Interesting, is it possible to operate two drives at once? For instance, can I boot windows off one drive, then load a game through windows from another drive? Will this have an effect of the speed? I don't really keep critical files on my comp, rather I print hard copies.
As for the suggestion on the monitor from jay, i can't find a better viewing angle, and other reviews for it state the angle is very good. Slight bleed in the dark colors when you sit too close, but... its a 50000:1 contrast ratio.
Bjossi on 18/8/2009 at 00:25
Quote Posted by LancerChronics
Interesting, is it possible to operate two drives at once? For instance, can I boot windows off one drive, then load a game through windows from another drive? Will this have an effect of the speed? I don't really keep critical files on my comp, rather I print hard copies.
Not really sure what you're asking there but Windows can be on C:\ and a game on D:\ and work just fine. If I'm not mistaken this setup would offer a speed gain in itself if you make each drive write a page file, that is of course assuming Windows is able to effectively distribute the work between the two drives (two drives taking care of one assignment should in theory be faster than one drive doing all the work). This is pretty much exactly what RAID 0 does, sharing workload to speed things up, except the drives in the array share the storage itself as well as the workload, meaning that if one drive fails the data on the remaining ones will be lost. Although my idea isn't quite as speedy, it does avoid complete data loss if one of the non-OS drives fails.

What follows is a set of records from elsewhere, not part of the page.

Lemma tree_indices_insert t ch i :
  i ∈ tree_indices (insertInterval t (index ch) (index ch) ch) ↔ i = index ch ∨ i ∈ tree_indices t.
Proof.
  induction t as [|s e cs l IHl r IHr mx]; simpl.
  - rewrite list_elem_of_singleton, elem_of_nil. tauto.
  - destruct (index ch <=? s); simpl; rewrite !elem_of_cons, !elem_of_app, ?IHl, ?IHr; tauto.
Qed.

Lemma tree_nodes_insert t ch : tree_nodes (insertInterval t (index ch) (index ch) ch) = S (tree_nodes t).
Proof. induction t as [|s e cs l IHl r IHr mx]; simpl; [done|]. destruct (index ch <=? s); simpl; lia. Qed.

(** The search misses nothing in the range and finds nothing outside it. *)
Lemma find_spec t start fin i :
  tree_ok t →
  (∃ ch, ch ∈ findOverlapsRecursive t start fin ∧ index ch = i) ↔ i ∈ tree_indices t ∧ start ≤ i ≤ fin.
Proof.
  induction t as [|s e cs l IHl r IHr mx]; simpl.
  { intros _. split; [intros (ch & Hc & _); by apply elem_of_nil in Hc|intros [Hi _]; by apply elem_of_nil in Hi]. }
  intros (-> & Hcs & [c0 Hc0] & Hmx & Hl & Hr & Al & Ar). specialize (IHl Hl). specialize (IHr Hr).
  rewrite elem_of_cons, elem_of_app. destruct (Z.ltb_spec mx start).
  { split; [intros (ch & Hc & _); by apply elem_of_nil in Hc|].
    intros [[->|[Hi|Hi]] ?]; [lia|..].
    - apply (tree_all_elem _ _ _ Al) in Hi. lia.
    - apply (tree_all_elem _ _ _ Ar) in Hi. lia. }
  assert (Hmid : (∃ ch, ch ∈ (if (fin <? s) || (s <? start) then [] else filter (λ ch, start ≤ index ch ≤ fin) (map_to_list cs).*2)
      ∧ index ch = i) ↔ i = s ∧ start ≤ i ≤ fin).
  { destruct (Z.ltb_spec fin s), (Z.ltb_spec s start); simpl;
      try (split; [intros (ch & Hc & _); by apply elem_of_nil in Hc|lia]).
    split.
    - intros (ch & [Hrg Hin]%list_elem_of_filter & <-). apply list_elem_of_fmap in Hin as ([k x] & -> & Hk%elem_of_map_to_list).
      destruct (Hcs _ _ Hk) as [-> E]. simpl in *. rewrite E in *. done.
    - intros [-> Hrg]. exists c0. destruct (Hcs _ _ Hc0) as [_ E]. split; [|done].
      apply list_elem_of_filter. rewrite E. split; [done|]. apply list_elem_of_fmap. exists (s, c0).
      split; [done|]. by apply elem_of_map_to_list. }
  assert (Hright : (∃ ch, ch ∈ (if s <=? fin then findOverlapsRecursive r start fin else []) ∧ index ch = i) ↔
    i ∈ tree_indices r ∧ start ≤ i ≤ fin).
  { destruct (Z.leb_spec s fin); [done|]. split; [intros (ch & Hc & _); by apply elem_of_nil in Hc|].
    intros [Hi ?]. apply (tree_all_elem _ _ _ Ar) in Hi. lia. }
  set (mid := if _ || _ then _ else _) in *. set (rgt := if s <=? fin then _ else _) in *.
  transitivity ((∃ ch, ch ∈ findOverlapsRecursive l start fin ∧ index ch = i) ∨
    (∃ ch, ch ∈ mid ∧ index ch = i) ∨ (∃ ch, ch ∈ rgt ∧ index ch = i)).
  - setoid_rewrite elem_of_app. setoid_rewrite elem_of_app. naive_solver.
  - rewrite IHl, Hmid, Hright. tauto.
Qed.

(** ** Sequences of operations *)

(** What the goroutines of a prefetcher do to the cache, each under the mutex. *)
Inductive cache_op :=
| OpGet (i : Z)
| OpAdd (ch : chunk)
| OpEvictBefore (i : Z)
| OpClear.
(* ===== verification/Prefetch.v ===== *)
(** * The prefetching reader ([pkg/prefetch/prefetch.go])

    [ReadAt] and everything below it on the chunk cache.  The underlying reader is a
    parameter that obeys [io.ReaderAt] for some file; the other goroutines (read-ahead,
    parallel readers, eviction) act on the cache between any two steps of a read, and every
    attempt to read may time out or fail.  The theorems hold for all of these. *)

From S2P Require Import Prelude GoStrings PrefetchCache.

Local Open Scope Z_scope.

Definition ErrOffsetOutOfRange : error := Sentinel "ErrOffsetOutOfRange".
Definition ErrReadFailed : error := Sentinel "ErrReadFailed".
Definition ErrPrefetcherClosed : error := Sentinel "ErrPrefetcherClosed".

(** ** Configuration; durations are in nanoseconds. *)

Record Config := {
  WindowSize : Z;
  ChunkSize : Z;
  MaxParallelReads : Z;
  ReadTimeout : Z;
  RetryInterval : Z;
  MaxRetries : Z;
}.

Definition DefaultConfig : Config :=
  {| WindowSize := Z.shiftl 1 20; ChunkSize := Z.shiftl 1 16; MaxParallelReads := 4;
     ReadTimeout := Z.shiftl 1 63 - 1; RetryInterval := 500 * 1000000; MaxRetries := 3 |}.

(** The defaulting of [New]. *)
Definition normalize (configs : list Config) : Config :=
  let config := match configs with c :: _ => c | [] => DefaultConfig end in
  let pos (f : Config → Z) := if f config <=? 0 then f DefaultConfig else f config in
  let cs := pos ChunkSize in
  let ws := pos WindowSize in
  {| WindowSize := if ws <? cs then cs else ws;
     ChunkSize := cs;
     MaxParallelReads := pos MaxParallelReads;
     ReadTimeout := pos ReadTimeout;
     RetryInterval := pos RetryInterval;
     MaxRetries := if MaxRetries config <? 0 then MaxRetries DefaultConfig else MaxRetries config |}.

Record prefetcher := { psize : Z; config : Config; closed : bool }.

(** [New]; [reader] tells whether there is one. *)
Definition New (reader : bool) (sz : Z) (configs : list Config) : res (prefetcher * chunkCache) :=
  if negb reader then Err (Errorf "reader cannot be nil" [])
  else let config := normalize configs in
       Ok ({| psize := sz; config := config; closed := false |}, newChunkCache (ChunkSize config)).

(** ** Reading a chunk from the underlying reader *)

(** One call of [reader.ReadAt]: it is overtaken by the timeout, or returns the bytes it
    put into the buffer and an error. *)
Inductive attempt := Timeout | Done (d : bytes) (err : option error).

Definition zeros (n : Z) : bytes := replicate (Z.to_nat n) (Ascii.ascii_of_nat 0).

(** The buffer of [n] bytes after [d] was read into it. *)
Definition fill (n : Z) (d : bytes) : bytes := d ++ zeros (n - zlen d).

Definition readChunkOnce (p : prefetcher) (a : attempt) : bytes * Z * option error :=
  match a with
  | Timeout => (zeros (ChunkSize (config p)), 0, Some ErrReadFailed)
  | Done d err => (fill (ChunkSize (config p)) d, zlen d, err)
  end.

(** [waitForRetry]: which case of the [select] was taken. *)
Inductive retry_wait := RetryClosed | RetryElapsed.
Definition waitForRetry (w : retry_wait) : bool := match w with RetryClosed => false | RetryElapsed => true end.

Definition p_Size (p : prefetcher) : Z := psize p.

(** The attempts from number [k] on, [n] of them; [wait k] is [waitForRetry] before the
    [k]th; the error of the prefetcher's context, which only [Close] ends, is
    [context.Canceled]. *)
Fixpoint retry_loop (p : prefetcher) (attempts : nat → attempt) (wait : nat → retry_wait)
    (n k : nat) (last : bytes * Z * option error) : bytes * Z * option error :=
  match n with
  | O => last
  | S n =>
      if (negb (Nat.eqb k 0)) && negb (waitForRetry (wait k)) then ([], 0, Some Canceled)
      else
        let r := readChunkOnce p (attempts k) in
        match r.2 with
        | None => r
        | Some e => if bool_decide (e = EOF) then r else retry_loop p attempts wait n (S k) r
        end
  end.

Definition readChunkWithRetries (p : prefetcher) (attempts : nat → attempt) (wait : nat → retry_wait) :
    bytes * Z * option error :=
  retry_loop p attempts wait (Z.to_nat (MaxRetries (config p) + 1)) 0 ([], 0, None).

(** ** Fetching a chunk *)

(** How the [select] on the semaphore ends. *)
Inductive acquire := Acquired | CtxDone | AcquireTimeout.

(** What happens around one [fetchChunk]: a concurrent flight for the same chunk whose
    result is shared, or the own flight. *)
Record fetch_env := {
  fe_shared : option (res chunk);
  fe_acquire : acquire;
  fe_attempts : nat → attempt;
  fe_wait : nat → retry_wait;
}.

Section read.
Context (range : gmap Z chunk → list chunk) (now : Z).
(* ===== verification/FsWalk.v ===== *)
(** * The context walk BuildKit sees ([pkg/fssync/walk.go], [pkg/fssync/fs.go])

    The request metadata, the Dockerfile entries that are merged into the walk of the cached
    context, and the exclude patterns.  The merge is modelled on the callbacks it makes: the
    walker's state is the position in its list of synthetic entries. *)

From Stdlib Require Import Ascii Sorting.Sorted.
From stdpp Require Import sorting.
From S2P Require Import Prelude GoStrings GoPath Api OsFs TarUnpack FileInfo ContextWalk.

(** ** Request metadata *)

Inductive TransferMode := ModeJSON | ModeTAR.

Record WalkMetadata := {
  IncludePatterns : string;
  ExcludedPatterns : list string;
  FollowPaths : string;
  DirName : string;
  Mode : TransferMode;
}.

(** [metadata.FromIncomingContext]: the values of each key, when there is metadata. *)
Definition md_get (m : gmap string (list string)) (k : string) : list string := default [] (m !! k).

Definition unmarshalWalkMetadata (md : option (gmap string (list string))) : res WalkMetadata :=
  match md with
  | None => Ok {| IncludePatterns := ""; ExcludedPatterns := []; FollowPaths := ""; DirName := ""; Mode := ModeTAR |}
  | Some m =>
      let modeStr := Join "," (md_get m "mode") in
      if bool_decide (modeStr = "") || bool_decide (modeStr = "tar")
      then Ok {| IncludePatterns := Join "," (md_get m "include-patterns");
                 ExcludedPatterns := md_get m "exclude-patterns";
                 FollowPaths := Join "," (md_get m "followpaths");
                 DirName := Join "," (md_get m "dir-name"); Mode := ModeTAR |}
      else Err (Errorf "invalid walk mode: %s" [modeStr])
  end.

(** ** The Dockerfile entries *)

Definition DockerfilePath : string := path_Join [DockerfileStaging; "Dockerfile"].
Definition DockerignorePath : string := path_Join [DockerfileStaging; "Dockerfile.dockerignore"].

(** What [FSSyncProxy] holds of the build request. *)
Record FSSyncProxy := {
  contextDir : string;
  basePath : string;
  addedGlobs : list string;
  dockerfile : bytes;
  dockerignore : bytes;
}.

Definition NewFSSyncProxy (contextDir basePath : string) (addedGlobs : list string) (dockerfile dockerignore : bytes) : FSSyncProxy :=
  {| contextDir := contextDir; basePath := path_Join [basePath; "fssync"]; addedGlobs := addedGlobs;
     dockerfile := dockerfile; dockerignore := dockerignore |}.

Definition requestedSyntheticDockerfilePaths (followPaths : string) : gset string :=
  list_to_set (filter (λ path, path = DockerfilePath ∨ path = DockerignorePath)
    ((λ path, Clean (TrimSpace path)) <$> Split ","%char followPaths)).

Record syntheticDockerfileEntry := { se_path : string; se_data : bytes }.

Definition synthetic_files (proxy : FSSyncProxy) : list syntheticDockerfileEntry :=
  [{| se_path := DockerfilePath; se_data := dockerfile proxy |};
   {| se_path := DockerignorePath; se_data := dockerignore proxy |}].

(** The entries of [newSyntheticDockerfileWalker]. *)
Definition newSyntheticDockerfileWalker (proxy : option FSSyncProxy) (requested : gset string) : list syntheticDockerfileEntry :=
  match proxy with
  | None => []
  | Some proxy =>
      if bool_decide (requested = ∅) then []
      else
        let files := filter (λ file, se_path file ∈ requested ∧ se_data file ≠ []) (synthetic_files proxy) in
        if bool_decide (files = []) then []
        else {| se_path := DockerfileStaging; se_data := [] |} :: files
  end.

(** [emit]: the callback's arguments for a synthetic entry. *)
Definition emit (entry : syntheticDockerfileEntry) : string * FileInfo :=
  if bool_decide (se_path entry = DockerfileStaging)
  then (DockerfileStaging, {| NameVal := DockerfileStaging; SizeVal := 0; ModeVal := Z.lor ModeDir 493; ModTimeVal := zero_time;
                              IsDirVal := true; Uid := 0; Gid := 0; LinkName := "" |})
  else (se_path entry, {| NameVal := se_path entry; SizeVal := Z.of_nat (length (se_data entry)); ModeVal := 420;
                          ModTimeVal := zero_time; IsDirVal := false; Uid := 0; Gid := 0; LinkName := "" |}).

The setup I suggested has another trade-off by the way; minimal data loss if the OS craps out. Though thanks to registry & Documents and Settings/Users abuse by software and game developers, the little data you do lose is actually what you'd want to keep, such as savegames or settings (even if a game is installed on D:\, in most cases settings and savegames are put into the OS drive, specifically D & S/Users). Nowadays games and software are so integrated into the OS once installed that I can't help but think of Matthew Kane's stroggification for comparison. :erg:
Well, one can move Documents and Settings/Users to the secondary drive, but I'm not really sure what side-effects that would have, if any.
LancerChronics on 18/8/2009 at 02:30
Might work, maybe I could get the 300gb velociraptor for my gaming drive, then a smaller drive for the OS/music/etc. That would cost me $400 just for the memory though. (
http://www.newegg.com/Product/Product.aspx?Item=N82E16822136313) This got great reviews. "This drive is FASTER than my old WD Raptor WD1500ADFD and has the benchmark numbers from HD Tune 3.10 to prove it." (review from the 640 gig version)
My current laptop has 80gb...I'm only using 50, but games like Age of Conan (80gb alone) make me worry about how much space I'll need for next gen games.
Do I need a sound card? Speaker suggestions (the LG does not have integrated)? I'm also wondering if its possible to equip a desktop pc with wireless. Like a little device you can install and hide in the case.